I’ve only seen him in a picture,
a wiry stern-faced man standing in a field.
He taught her a strict practice;
shear once along the ewe’s belly,
keep the wool long for spinning.
In the evening, after the rosary’s
government of pleas and admonitions,
he showed her how to card the bundles,
draw order from confusion.
It is always a search for patterns;
observe, connect, risk, persist.
Urine for mordant, he boiled the wool
in dun hues, pots of burdock and beet-skin,
ocher-stained hands folded at dinner table.

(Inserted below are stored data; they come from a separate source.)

(* ===== verification/PresenceMesh.v ===== *)
(** * Presence across the mesh: the relays of a session agree on its authority

    The relays of one session as a transition system: client links register,
    activate and end on each relay ([routing/slot_link/]), every report to the
    registry may be recorded late ([routing/departure.rs],
    [report_own_presence]), and each ordered pair of relays has a link driver
    ([mesh/link_arms.rs], [mesh/link_commands.rs]) that joins the session,
    samples its presence in two reads, pushes it down a reliable stream, answers
    a peer's first report, and may be redialed at any time.  Once everything
    sent has been read, all relays hold the same verdict. *)

From Stdlib Require Import ZArith Lia.
From stdpp Require Import gmap sorting list functions.
From S2P Require Import Prelude Presence.
Open Scope Z_scope.

(** A relay: slots registered but not activated, slots activated, registry. *)
Record Relay : Type := mkRelay { unactivated : Z; activated : Z; registry : PresenceRegistry }.

(** One relay's link driver towards a peer: whether it joined the session, what
    it last pushed ([presence_sent]), whether the peer has reported
    ([peer_presence_seen]), the went-live count it has read for the sample under
    way, and the counts written and not read yet. *)
Record Driver : Type := mkDriver {
  joined : bool; presence_sent : option SentPresence; peer_presence_seen : bool;
  sampled : option Z; stream : list Z
}.

Definition new_driver : Driver := mkDriver false None false None [].

Record Mesh : Type := mkMesh { relays : Z -> Relay; drivers : Z * Z -> Driver }.

Definition set_relay (m : Mesh) (a : Z) (r : Relay) : Mesh := mkMesh (<[a := r]> (relays m)) (drivers m).
Definition set_driver (m : Mesh) (p : Z * Z) (d : Driver) : Mesh := mkMesh (relays m) (<[p := d]> (drivers m)).

Inductive mesh_op : Type :=
| Register (a : Z)                 (* a client's link enters the roster *)
| Activate (a n : Z)               (* its activation reports the count [n] it read *)
| Refuse (a : Z)                   (* its activation is refused and it is torn down *)
| Deregister (a : Z)               (* an activated link leaves the roster *)
| Report (a n : Z)                 (* the teardown reports the count [n] it read *)
| Reorder (a : Z)                  (* the descriptor is pushed again *)
| JoinSession (a b : Z)            (* a's driver towards b joins *)
| Sample (a b : Z)                 (* it reads the went-live count *)
| Maintain (a b : Z)               (* it reads the roster and pushes what changed *)
| Deliver (a b : Z)                (* b's driver reads a count a wrote *)
| Redial (a b : Z).                (* the connection is replaced *)

Section session.
Context (key : Z) (ranked : list Z).

(** [local_live_players]. *)
Definition local_live_players (r : Relay) : Z := unactivated r + activated r.
(* ===== verification/Provisional.v ===== *)
(** * The provisional ingress journal ([relay/src/session/provisional_turns/mod.rs])

    Ingress of a session whose descriptor has not arrived is journaled in
    arrival order and drained through the ordinary paths when it does.  Every
    operation runs under the journal's mutex, so it is one function of the
    guarded state.  The drain loop of [mesh/control/apply.rs] takes the lock
    once per step and is modelled step by step in the second half. *)

From Stdlib Require Import ZArith Lia.
From stdpp Require Import gmap sorting list.
From S2P Require Import Prelude RateLimit Wire SideChannel.

Open Scope Z_scope.

Definition PER_SESSION_CAP : Z := 4096.
Definition AGGREGATE_TURN_BYTE_BUDGET : Z := 64 * 1024 * 1024.
Definition MAX_JOURNALED_SESSIONS : Z := 4096.
Definition JOURNAL_ENVELOPE_BYTES : Z := 64.
Definition LEAVE_REASON_LEFT : Z := 3.

(** ** Data *)

Inductive PennedIngress : Type :=
| Turn (slot : Z) (payload : Payload)
| Lobby (slot : Z) (command : LobbyCommand)
| GameStarted (slot : Z)
| Departure (slot reason : Z) (connection_epoch : option Z) (revision : Z).

#[export] Instance PennedIngress_eq_dec : EqDecision PennedIngress.
Proof. solve_decision. Defined.

Inductive HoldOutcome : Type := Held | HoldResolved (e : PennedIngress) | Overflow (e : PennedIngress).

Inductive Phase : Type :=
| Gathering (queue : list PennedIngress)
| Draining (queue : list PennedIngress)
| Resolved.

#[export] Instance Phase_eq_dec : EqDecision Phase.
Proof. solve_decision. Defined.

Record LobbyUsage : Type := mkLobbyUsage { usage_count : Z; usage_bytes : Z }.

Record SessionPen : Type := mkSessionPen {
  phase : Phase;
  sealed : gset Z;
  departure_revisions : gmap Z Z;
  in_flight_turns : list (Z * Z);
  turn_count : Z;
  lobby_usage : gmap Z LobbyUsage;
  started_slots : gset Z;
}.

Definition gathering : SessionPen := mkSessionPen (Gathering []) ∅ ∅ [] 0 ∅ ∅.

Record PenState : Type := mkPenState { sessions : gmap Z SessionPen; resident_bytes : Z }.

(** The two ceilings the pen is built with. *)
Record PenLimits : Type := mkPenLimits { resident_byte_budget : Z; max_sessions : Z }.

When he lost his words, gave up,
she strung her nights on the loom’s heddle,
learned the solace of patterns,
left to marry a soldier,
passed on the old man’s taciturn ways.
The summer I quit school, a young woman
who’d walked those fields with me,
sent a table-loom by taxi to our house.
My mother had ridden in a taxi twice in her life
and couldn’t understand this way.
I took it with me, left for a cabin on the island,
worked a grunt’s shift on the sawmill’s green-chain.
Nights I tried to build order,
rigged cross-thatched colors on that loom,
spent my days stacking wet lumber
ran words through the huge roaring saw,
spun sounds until they braided into strands
hung on lines like wool dyed
and set to dry in fall’s low slanting sun.